This Notice of Privacy Practices describes how Advanced Orthopedics and Sports Medicine d/b/a Sano Orthopedics may use and disclose your protected health information to carry out treatment, payment or health care operations and for other purposes that are permitted or required by law.

We are required to abide by the terms of this Notice of Privacy Practices. We may change the terms of our notice at any time. The new notice will be effective for all protected health information that we maintain at that time.

What is Protected Health Information?

“Protected Health Information” is information that individually identifies you and that we create or get from you or from another health care provider, health plan, your employer, or a health care clearinghouse and that relates to (1) your past, present, or future physical or mental health or conditions, (2) the provision of health care to you, or (3) the past, present, or future payment for your health care.

How We May Use and Disclose Your Protected Health Information

We may use and disclose your Protected Health Information in the following circumstances:

  • For Treatment. We may use or disclose your Protected Health Information to give you medical treatment or services and to manage and coordinate your medical care. For example, your Protected Health Information may be provided to a physician or other health care provider (e.g., a specialist or laboratory) to whom you have been referred to ensure that the physician or other health care provider has the necessary information to diagnose or treat you or provide you with a service.
  • For Payment. We may use and disclose your Protected Health Information so that we can bill for the treatment and services you receive from us and can collect payment from you, a health plan, or a third party. For example, we may tell your health plan about a treatment you will receive. This is done to determine if your plan will pay for treatment.
  • Surveys, Appointment, Statement Balance Reminders. We may contact you to remind you about your appointments and billing statements. We may also contact you requesting your feedback; we use this data internally to help us improve our quality of care.
  • As Required by Law. We will disclose Protected Health Information about you when required to do so by international, federal, state, or local law.
  • For Health Care Operations. We may use and disclose Protected Health Information for our healthcare operations. For example, we may use your Protected Health Information to internally review the treatment’s quality to ensure our patients receive quality care. We also may disclose information to physicians, nurses, medical technicians, medical students, residents, fellows and other authorized personnel for educational and learning purposes.
  • Minors. We may disclose the Protected Health Information of minor children to their parents or guardians unless such disclosure is otherwise prohibited by law.
  • Research. We may use and disclose your Protected Health Information for research purposes, but we will only do that if the research has been specially approved by an authorized institutional review board or a privacy board that has reviewed the research proposal and has set up protocols to ensure the privacy of your Protected Health Information. Even without that special approval, we may permit researchers to look at Protected Health Information to help them prepare for research, for example, to allow them to identify patients who may be included in their research project, as long as they do not remove, or take a copy of, any Protected Health Information.
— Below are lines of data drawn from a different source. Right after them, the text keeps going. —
(** X17: a tick that finds a pending job treats every job on its own: the
    job is probed (a settled job is left as it is), and it is then dropped
    if it is expired at the end of the tick.  No job is added and no job is
    affected by the answers given for another. *)
Theorem pollAllJobs_per_job
  (env : Env) (w : World) (now : Z) (l : Store) (rid : string) :
  storeOk l ->
  filter isPolling (getAllJobs l) <> [] ->
  getJob rid (fst (pollAllJobs env w now l))
  = match getJob rid l with
    | None => None
    | Some j =>
        let j' := if isPolling j then theJob (probe env w now j) else j in
        if expired (tickEnd env w now l) j' then None else Some j'
    end.
Proof.
  intros Hok Hne. rewrite (pollAllJobs_pending env w now l Hne).
  assert (Hok' : storeOk (map (fun e => (fst e, theJob (probe env w now (snd e)))) l)).
  { unfold storeOk. rewrite map_map. exact Hok. }
  rewrite (cleanUp_filter _ _ Hok'), (getJob_retained _ rid _ Hok').
  rewrite (getJob_map (fun j => theJob (probe env w now j))).
  destruct (getJob rid l) as [j|]; [|reflexivity]. cbn [option_map].
  destruct (isPolling j) eqn:Hp; [reflexivity|].
  rewrite (probe_not_polling env w now j Hp). reflexivity.
Qed.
We may use and disclose a limited data set that does not contain specific readily identifiable information about you for research. However, we will only disclose the limited data set if we enter into a data use agreement with the recipient who must agree to (1) use the data set only for the purposes for which it was provided, (2) ensure the confidentiality and security of the data, and (3) not identify the information or use it to contact any individual.
  • To Avert a Serious Threat to Health or Safety. We may use and disclose Protected Health Information when necessary to prevent a serious threat to your health or safety or to the health or safety of others. But we will only disclose the information to someone who may be able to help prevent the threat.
  • Business Associates. We may disclose Protected Health Information to our business associates who perform functions on our behalf or provide us with services if the Protected Health Information is necessary for those functions or services. For example, we may use another company to do our billing, or to provide transcription or consulting services for us. All of our business associates are obligated, under contract with us, to protect the privacy and ensure the security of your Protected Health Information.
  • Military and Veterans. If you are a member of the armed forces, we may disclose Protected Health Information as required by military command authorities.
  • Workers’ Compensation. We may use or disclose Protected Health Information for workers’ compensation or similar programs that provide benefits for work-related injuries or illnesses.
  • Abuse, Neglect, or Domestic Violence. We may disclose Protected Health Information to the appropriate government authority if we believe a patient has been the victim of abuse, neglect, or domestic violence and the patient agrees or we are required or authorized by law to make that disclosure.
  • Public Health Risks. We may disclose Protected Health Information for public health activities. This includes disclosures to: (1) a person subject to the jurisdiction of the Food and Drug Administration (“FDA”) for purposes related to the quality, safety or effectiveness of an FDA-regulated product or activity; (2) prevent or control disease, injury or disability; (3) report births and deaths; (4) report child abuse or neglect; (5) report reactions to medications or problems with products; (6) notify people of recalls of products they may be using; and (7) a person who may have been exposed to a disease or may be at risk for contracting or spreading a disease or condition.
  • Health Oversight Activities. We may disclose Protected Health Information to a health agency for activities authorized by law. These oversight activities include, for example, audits, investigations, inspections, licensure, and similar activities that are necessary for the government to monitor the health care system, government programs, and compliance with civil rights laws.
  • Data Breach Notification Purposes. We may use or disclose your Protected Health Information to provide legally required notices of unauthorized access to or disclosure of your health information.
  • Lawsuits and Disputes. If you are involved in a lawsuit or a dispute, we may disclose Protected Health Information in response to a court or administrative order. We may also use or disclose your Protected Health Information to defend ourselves in the event of a lawsuit.
  • Law Enforcement. We may disclose Protected Health Information, so long as applicable legal requirements are met, for law enforcement purposes.
  • Military Activity and National Security. If you are involved with military, national security or intelligence activities or if you are in law enforcement custody, we may disclose your Protected Health Information to authorized officials so they may carry out their legal duties under the law.
  • Coroners, Medical Examiners, and Funeral Directors. We may disclose Protected Health Information to a coroner, medical examiner, or funeral director so that they can carry out their duties.

Online and Cookie Policy

We use cookies to ensure the website can function, measure traffic, and support the marketing of our services. By using the website, you agree to our use of third-party cookies such as Google Analytics, which uses cookies to collect non-personally identifiable information. Google Analytics uses cookies to track visitors, providing reports about website trends without identifying individual visitors. We also use cookies to identify your internet browser and store your preferences to help us offer you products/services that may interest you and deliver relevant advertising to you. The information does not usually directly identify you but can give you a more personalized web experience.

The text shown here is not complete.